▸ WORK TASK:
Every line of the data below must be given again exactly.
RECORD EXCERPTS Start Marker
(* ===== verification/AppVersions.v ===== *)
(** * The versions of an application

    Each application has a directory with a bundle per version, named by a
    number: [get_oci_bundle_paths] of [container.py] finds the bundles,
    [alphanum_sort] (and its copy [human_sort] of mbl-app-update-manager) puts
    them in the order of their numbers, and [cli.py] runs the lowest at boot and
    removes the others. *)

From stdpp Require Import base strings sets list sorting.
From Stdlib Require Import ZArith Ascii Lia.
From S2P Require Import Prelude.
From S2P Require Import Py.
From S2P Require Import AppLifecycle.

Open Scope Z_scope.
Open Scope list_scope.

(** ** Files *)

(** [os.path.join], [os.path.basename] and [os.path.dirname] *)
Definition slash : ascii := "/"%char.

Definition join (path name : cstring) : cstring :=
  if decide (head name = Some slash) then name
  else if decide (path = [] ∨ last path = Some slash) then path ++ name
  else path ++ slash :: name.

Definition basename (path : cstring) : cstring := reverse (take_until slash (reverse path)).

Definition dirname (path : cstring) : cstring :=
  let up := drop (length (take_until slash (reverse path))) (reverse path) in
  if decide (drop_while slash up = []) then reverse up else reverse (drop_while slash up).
RECORD EXCERPTS End Marker
▸ EXERCISE OUTPUT:
(* ===== verification/AppVersions.v ===== *)
(** * The versions of an application

    Each application has a directory with a bundle per version, named by a
    number: [get_oci_bundle_paths] of [container.py] finds the bundles,
    [alphanum_sort] (and its copy [human_sort] of mbl-app-update-manager) puts
    them in the order of their numbers, and [cli.py] runs the lowest at boot and
    removes the others. *)

From stdpp Require Import base strings sets list sorting.
From Stdlib Require Import ZArith Ascii Lia.
From S2P Require Import Prelude.
From S2P Require Import Py.
From S2P Require Import AppLifecycle.

Open Scope Z_scope.
Open Scope list_scope.

(** ** Files *)

(** [os.path.join], [os.path.basename] and [os.path.dirname] *)
Definition slash : ascii := "/"%char.

Definition join (path name : cstring) : cstring :=
  if decide (head name = Some slash) then name
  else if decide (path = [] ∨ last path = Some slash) then path ++ name
  else path ++ slash :: name.

Definition basename (path : cstring) : cstring := reverse (take_until slash (reverse path)).

Definition dirname (path : cstring) : cstring :=
  let up := drop (length (take_until slash (reverse path))) (reverse path) in
  if decide (drop_while slash up = []) then reverse up else reverse (drop_while slash up).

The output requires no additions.